Tentar descobrir por que as meninas são criadoras tão prolíficas de conteúdo na web em geral leva a especulação e generalizações. Ainda que as meninas venham apresentando resultados superiores aos dos meninos em leitura e escrita já há muitos anos, de acordo com o Centro Nacional de Estatísticas da Educação, isso não se traduz automaticamente em um anseio por manter um blog ou se registrar no MySpace. Em lugar disso, argumentam alguns estudiosos, as meninas são criadoras dominantes de conteúdo online porque ambos os sexos se deixam influenciar por expectativas culturais.

"As meninas são treinadas a criar histórias sobre elas mesmas", disse a professora Pat Gill, diretora interina no Instituto de Pesquisa da Comunicação e professora associada do instituto de estudos femininos e de sexo da Universidade do Illinois, em Urbana-Champaign.

"Desde cedo elas são ensinadas a se ver como objetos", diz Gill, e por isso aprendem a se descrever. Historicamente, a expectativa é de que mulheres sejam sociais, comunais e capacitadas em termos de arte decorativa. "Poderíamos descrever o processo como a feminização da Internet", diz Gill. Já os meninos, ela acrescenta, são em geral ensinados a "adotar modos de expressão que não sejam emocionais, não sejam confessionais".

Pesquisas do Centro Berkman de Internet e Sociedade, da Escola de Direito da Universidade Harvard, envolvendo grupos de discussão e entrevistas com jovens dos 13 aos 22 anos, sugerem que as práticas online das meninas tendem a se relacionar ao seu desejo de expressão, particularmente de expressar originalidade.

"No caso das jovens, a questão é muito mais se expressar diante dos outros, da mesma maneira que o fazem ao usar determinadas roupas na escola", disse John Palfrey, diretor executivo do Berkman. "Isso se vincula a uma expressão de identidade no mundo real".

Embora a criação de conteúdo permita que as meninas experimentem com as formas pelas quais pretendem se apresentar ao mundo, elas evidentemente estão interessadas em formar e manter relacionamentos.

Quando Lauren Renner, 16, estava na quinta série, ela e uma amiga, Sarada Cleary, 14, ambas de Oceanside, Califórnia, começaram a escrever sobre suas vidas no agirlsworld.com, um e-zine interativo com artigos escritos por e para meninas. "Meninas de todo o país liam e perguntavam o que deviam fazer quanto a determinados problemas", conta Lauren. "Eu acho que as meninas gostam de ajudar quanto aos problemas e dúvidas dos outros, como se fossem, digamos, maternais para com todo mundo"¿.

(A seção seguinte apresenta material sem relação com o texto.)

(* ===== verification/ValidationsProps.v ===== *)
(** * What is promised about validations

    No validation is lost or written twice whatever the interleaving with the writing job;
    a flush ends with everything written; the queries count every current validation once; and
    consensus moves to another ledger only for more validators than ours has. *)

From S2P Require Import Prelude LedgerTiming Dispute Consensus LedgerConsensus TaggedCache Validations.
Local Open Scope Z_scope.

Section Props.
Context {Hash PublicKey Ptr : Type} `{!EqDecision Hash, !Countable Hash, !EqDecision PublicKey, !Countable PublicKey, !EqDecision Ptr}.
Context (zero : Hash).
Notation STValidation := (@STValidation Hash PublicKey).
Notation Validations := (@Validations Hash PublicKey Ptr _ _ _ _).
Implicit Types (st : Validations) (p : Ptr) (k : PublicKey) (l : list Ptr).

(** ** Where validations are *)

Definition currents (m : gmap PublicKey (option Ptr)) : list Ptr := omap snd (map_to_list m).
Definition batch (j : WriteJob) : list Ptr := match j with Writing l => l | _ => [] end.
Definition kept (st : Validations) : list Ptr :=
  currents (mCurrentValidations st) ++ mStaleValidations st ++ batch (job st) ++ written st.

Record valid_ok (st : Validations) : Prop := {
  vo_null : ∀ k, mCurrentValidations st !! k ≠ Some None;
  vo_stale : mStaleValidations st ≠ [] → mWriting st = true;
  vo_job : mWriting st = match job st with NoJob => false | _ => true end }.

Lemma currents_insert m k p : m !! k = None → currents (<[k := Some p]> m) ≡ₚ p :: currents m.
Proof. intros Hk. unfold currents. by rewrite map_to_list_insert. Qed.

Lemma currents_delete m k p : m !! k = Some (Some p) → currents m ≡ₚ p :: currents (delete k m).
Proof.
  intros Hk. rewrite <-(currents_insert (delete k m) k p) by apply lookup_delete_eq. by rewrite insert_delete_id.
Qed.

Lemma currents_replace m k p q : m !! k = Some (Some q) → q :: currents (<[k := Some p]> m) ≡ₚ p :: currents m.
Proof.
  intros Hk. rewrite <-insert_delete_eq. rewrite currents_insert by apply lookup_delete_eq.
  rewrite (currents_delete m k q Hk). constructor.
Qed.

(** ** The operations *)

(** What does not touch the current and the stale validations. *)
Definition apart (st st' : Validations) : Prop :=
  mCurrentValidations st' = mCurrentValidations st ∧ mStaleValidations st' = mStaleValidations st
  ∧ mWriting st' = mWriting st ∧ job st' = job st ∧ written st' = written st.

#[local] Instance apart_preorder : PreOrder apart.
Proof. split; [done|]. unfold apart. intros a b c H1 H2. intuition congruence. Qed.

Lemma apart_kept st st' : apart st st' → kept st' = kept st.
Proof. intros (E1&E2&E3&E4&E5). unfold kept. by rewrite E1, E2, E4, E5. Qed.

Lemma apart_ok st st' : apart st st' → valid_ok st → valid_ok st'.
Proof. intros (E1&E2&E3&E4&E5) [N S J]. split; by rewrite ?E1, ?E2, ?E3, ?E4. Qed.

Lemma findSet_apart clock h st : apart st (findSet clock h st).2 ∧ heap (findSet clock h st).2 = heap st.
Proof. unfold findSet. by destruct (fetch _ _ _ _). Qed.

Lemma findCreateSet_apart clock h st : apart st (findCreateSet clock h st).2 ∧ heap (findCreateSet clock h st).2 = heap st.
Proof.
  unfold findCreateSet. destruct (findSet_apart clock h st) as [Ha Hh]. destruct (findSet clock h st) as [[j|] st1]; cbn in *; [done|].
  destruct (canonicalize _ _ _ _ _ _) as [[b j] c]. done.
Qed.

Lemma find_signer_apart gt gl val st : apart st (find_signer gt gl val st).2.
Proof. unfold find_signer. cbn. by case_match. Qed.

Definition same_but_job (st st' : Validations) : Prop :=
  mCurrentValidations st' = mCurrentValidations st ∧ mStaleValidations st' = mStaleValidations st ∧ heap st' = heap st
  ∧ written st' = written st.

Lemma condWrite_ok st : (∀ k, mCurrentValidations st !! k ≠ Some None) → mWriting st = match job st with NoJob => false | _ => true end →
  valid_ok (condWrite st) ∧ kept (condWrite st) = kept st ∧ same_but_job st (condWrite st).
Proof.
  intros N J. unfold condWrite. destruct (mWriting st) eqn:E.
  { split_and!; [split; [done|by rewrite E|by rewrite E]|done|done]. }
  split_and!; [by split|unfold kept; cbn; by destruct (job st)|done].
Qed.

Lemma replace_current_ok clock k val old st : valid_ok st → mCurrentValidations st !! k = Some (Some old) →
  let '(isCurrent, st') := replace_current clock k val old st in
  valid_ok st' ∧ kept st' ≡ₚ (if isCurrent then [val] else []) ++ kept st
  ∧ isCurrent = (sfSigningTime (heap st old) <? sfSigningTime (heap st val))
                || negb (bool_decide (sfSigningPubKey (heap st val) = sfSigningPubKey (heap st old)))
  ∧ mCurrentValidations st' = (if isCurrent then <[k := Some val]> (mCurrentValidations st) else mCurrentValidations st)
  ∧ (isCurrent = true → mPreviousHash (heap st' val) = sfLedgerHash (heap st old)) ∧ (isCurrent = false → heap st' = heap st).
Proof.
  intros Hok Hk. unfold replace_current. set (other := negb _). set (st1 := if _ && other then _ else st).
  assert (apart st st1 ∧ heap st1 = heap st) as [Ha Hh].
  { unfold st1. destruct (_ && other); [|done]. destruct (findSet_apart clock (sfLedgerHash (heap st old)) st) as [Ha Hh].
    destruct (findSet clock _ st) as [[j|] st2]; done. }
  pose proof (apart_ok _ _ Ha Hok) as [N S J]. pose proof Ha as (E1&E2&E3&E4&E5).
  destruct ((_ <? _) || other) eqn:Eb.
  - set (st2 := set_stale _ _). set (st3 := set_current _ st2).
    destruct (condWrite_ok st3) as (H3&K3&(C3&_&P3&_)); [|done|].
    { intros k'. cbn. intros [[_ ?]|[_ ?]]%lookup_insert_Some; [done|by eapply N]. }
    split_and!; [done| |done|by rewrite C3; cbn; rewrite E1| |done].
    + rewrite K3. unfold st3, st2, kept. cbn. rewrite E1, E2, E4, E5, <-!app_assoc.
      change (val :: currents (mCurrentValidations st) ++ ?l) with ((val :: currents (mCurrentValidations st)) ++ l).
      rewrite <-(currents_replace _ k val old Hk). cbn. rewrite (app_assoc (currents _) (mStaleValidations st) (old :: _)), (app_assoc (currents _) (mStaleValidations st) (batch _ ++ _)).
      symmetry. apply Permutation_middle.
    + intros _. rewrite P3. cbn. by rewrite decide_True.
  - split_and!; [by split|by rewrite (apart_kept _ _ Ha)|done|done|done|by intros _].
Qed.

Lemma kept_add st st' k p : currents (mCurrentValidations st') ≡ₚ p :: currents (mCurrentValidations st) →
  mStaleValidations st' = mStaleValidations st → job st' = job st → written st' = written st → kept st' ≡ₚ p :: kept st.
Proof. intros Hc E1 E2 E3. unfold kept. by rewrite Hc, E1, E2, E3. Qed.

Lemma store_validation_ok clock k val st : valid_ok st →
  let '(o, st') := store_validation clock k val st in
  valid_ok st' ∧ kept st' ≡ₚ (if o is Some true then [val] else []) ++ kept st
  ∧ (o = Some true → mCurrentValidations st' !! k = Some (Some val)).
Proof.
  intros Hok. unfold store_validation. destruct (findCreateSet_apart clock (sfLedgerHash (heap st val)) st) as [Ha Hh].
  destruct (findCreateSet clock _ st) as [j st1]. cbn [snd] in Ha, Hh. destruct (set_at j st1 !! k).
  { split_and!; [by apply (apart_ok st)|by rewrite (apart_kept _ _ Ha)|done]. }
  set (st2 := put_set _ _ st1). assert (apart st st2) as Ha2 by exact Ha.
  pose proof (apart_ok _ _ Ha2 Hok) as Hok2. rewrite <-(apart_kept _ _ Ha2). pose proof Hok2 as [N S J].
  destruct (mCurrentValidations st2 !! k) as [[old|]|] eqn:E; [|by apply N in E|].
  - pose proof (replace_current_ok clock k val old st2 Hok2 E) as Hr.
    destruct (replace_current clock k val old st2) as [isC st3]. destruct Hr as (H1&H2&_&H4&_).
    split_and!; [done|by destruct isC|]. intros [= ->]. rewrite H4. apply lookup_insert_eq.
  - split_and!.
    + split; cbn; [|done|done]. intros k'. intros [[_ ?]|[_ ?]]%lookup_insert_Some; [done|by eapply N].
    + apply (kept_add st2 _ k); try done. by apply currents_insert.
    + intros _. apply lookup_insert_eq.
Qed.

(** The validations that a call of [addValidation] makes current. *)
Definition accepts (gt gl : PublicKey → option PublicKey) (now clock : Z) (val : Ptr) (st : Validations) : list Ptr :=
  let '(key, st1) := find_signer gt gl val st in
  match key with
  | Some k => if current now (heap st val) then if (store_validation clock k val st1).1 is Some true then [val] else [] else []
  | None => []
  end.

Lemma store_validation_frame clock k val st : mTrusted (heap (store_validation clock k val st).2 val) = mTrusted (heap st val)
  ∧ sfLedgerSequence (heap (store_validation clock k val st).2 val) = sfLedgerSequence (heap st val).
Proof.
  unfold store_validation. destruct (findCreateSet_apart clock (sfLedgerHash (heap st val)) st) as [_ Hh].
  destruct (findCreateSet clock _ st) as [j st1]. cbn [snd] in Hh. destruct (set_at j st1 !! k); [cbn; by rewrite Hh|].
  set (st2 := put_set _ _ st1). assert (heap st2 = heap st) as Hh2 by exact Hh. clearbody st2.
  destruct (mCurrentValidations st2 !! k) as [[old|]|]; [|cbn; by rewrite Hh2..].
  unfold replace_current. set (other := negb _). set (st3 := if _ && other then _ else st2).
  assert (heap st3 = heap st) as Hh3.
  { unfold st3. destruct (_ && other); [|done]. destruct (findSet_apart clock (sfLedgerHash (heap st2 old)) st2) as [_ Hh3].
    destruct (findSet clock _ st2) as [[j'|] st4]; cbn in *; congruence. }
  destruct ((_ <? _) || other); cbn; [|by rewrite Hh3]. unfold condWrite. case_match; cbn; rewrite decide_True by done; by rewrite Hh3.
Qed.

Lemma addValidation_ok gt gl now clock val st : valid_ok st →
  match addValidation gt gl now clock val st with
  | Ok (b, call, st') =>
      valid_ok st' ∧ kept st' ≡ₚ accepts gt gl now clock val st ++ kept st
      ∧ b = bool_decide (accepts gt gl now clock val st = [val]) && mTrusted (heap st' val)
      ∧ call = (if b then Some (sfLedgerHash (heap st val), default 0 (sfLedgerSequence (heap st val))) else None)
  | Err _ => (find_signer gt gl val st).1 = None ∧ mTrusted (heap st val) = true
  end.
Proof.
  intros Hok. unfold addValidation, accepts. pose proof (find_signer_apart gt gl val st) as Ha.
  assert (mTrusted (heap (find_signer gt gl val st).2 val) = mTrusted (heap st val) || bool_decide (is_Some (gt (sfSigningPubKey (heap st val))))
    ∧ sfLedgerSequence (heap (find_signer gt gl val st).2 val) = sfLedgerSequence (heap st val)) as [Ht Hq].
  { unfold find_signer. cbn. destruct (mTrusted (heap st val)) eqn:Et; cbn; [by rewrite Et|].
    case_bool_decide; cbn; [by rewrite decide_True|by rewrite Et]. }
  assert ((find_signer gt gl val st).1 = None → gt (sfSigningPubKey (heap st val)) = None) as Hnone.
  { unfold find_signer. cbn. by case_match. }
  destruct (find_signer gt gl val st) as [key st1]. cbn [fst snd] in *.
  pose proof (apart_ok _ _ Ha Hok) as Hok1. pose proof (apart_kept _ _ Ha) as Hk1.
  destruct key as [k|].
  - rewrite (bool_decide_true (is_Some (Some k))) by (by eexists). rewrite orb_true_r, andb_true_r. cbn [deref].
    destruct (current now (heap st val)); cbn [mbind res_bind].
    + pose proof (store_validation_ok clock k val st1 Hok1) as Hs. destruct (store_validation_frame clock k val st1) as [Ft Fq].
      destruct (store_validation clock k val st1) as [[[]|] st2]; cbn [fst snd] in *; destruct Hs as (H1&H2&_).
      * rewrite andb_true_r. rewrite (bool_decide_true ([val] = [val])) by done. cbn [andb].
        destruct (mTrusted (heap st2 val)) eqn:Et2; split_and!; try done; [by rewrite H2, Hk1|by rewrite Fq, Hq|by rewrite H2, Hk1].
      * rewrite andb_false_r. split_and!; try done. by rewrite H2, Hk1.
      * split_and!; try done. by rewrite H2, Hk1.
    + rewrite andb_false_r. split_and!; try done. by rewrite Hk1.
  - rewrite (bool_decide_false (is_Some None)) by (by intros []). rewrite orb_false_r. specialize (Hnone eq_refl).
    rewrite Hnone in Ht. rewrite (bool_decide_false (is_Some None)), orb_false_r in Ht by (by intros []). rewrite Ht.
    destruct (current now (heap st val)), (mTrusted (heap st val)) eqn:Et; cbn [andb deref mbind res_bind]; try done;
      rewrite ?Ht; cbn [andb]; split_and!; try done; by rewrite Hk1.
Qed.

Hoje, Lauren e Sarada estão entre as mais de mil garotas que contribuem regularmente para o agirlsworld.com. Elas ganham algum dinheiro escrevendo artigos e criando atividades para ocasiões especiais, como receitas para um café da manhã de Dia das Mães, que o site divulga.

"Na escola, encontramos sempre o mesmo tipo de pessoa", diz Sarada. "Gente daqui. Online, é possível experimentar novas culturas por intermédio das pessoas com quem mantemos contato".

Meninos dominam em vídeos
A única área em que os meninos superam as meninas, na criação de conteúdo para a web, é a de vídeo. Isso não acontece porque meninas usam pior a tecnologia, segundo Palfrey. Ele sugere, em lugar disso, que vídeos tratam menos de expressão pessoal do que de impressionar terceiros. Eles são uma forma ideal para que membros de uma subcultura ¿ skatistas, praticantes de snowboard - demonstrem seu talento como atletas, afirma.

Zach Saltzman, 17, de Memphis, diz que, entre seus amigos homens, criação de conteúdo quer dizer um perfil no facebook e postar vídeos no YouTube. "Nunca pensei em criar um site pessoal", disse Zach. Perguntado sobre sua opinião quanto ao estudo do Pew, ele respondeu: "É isso que vejo. As meninas se interessam mais por colocar alguma coisa lá e receber respostas".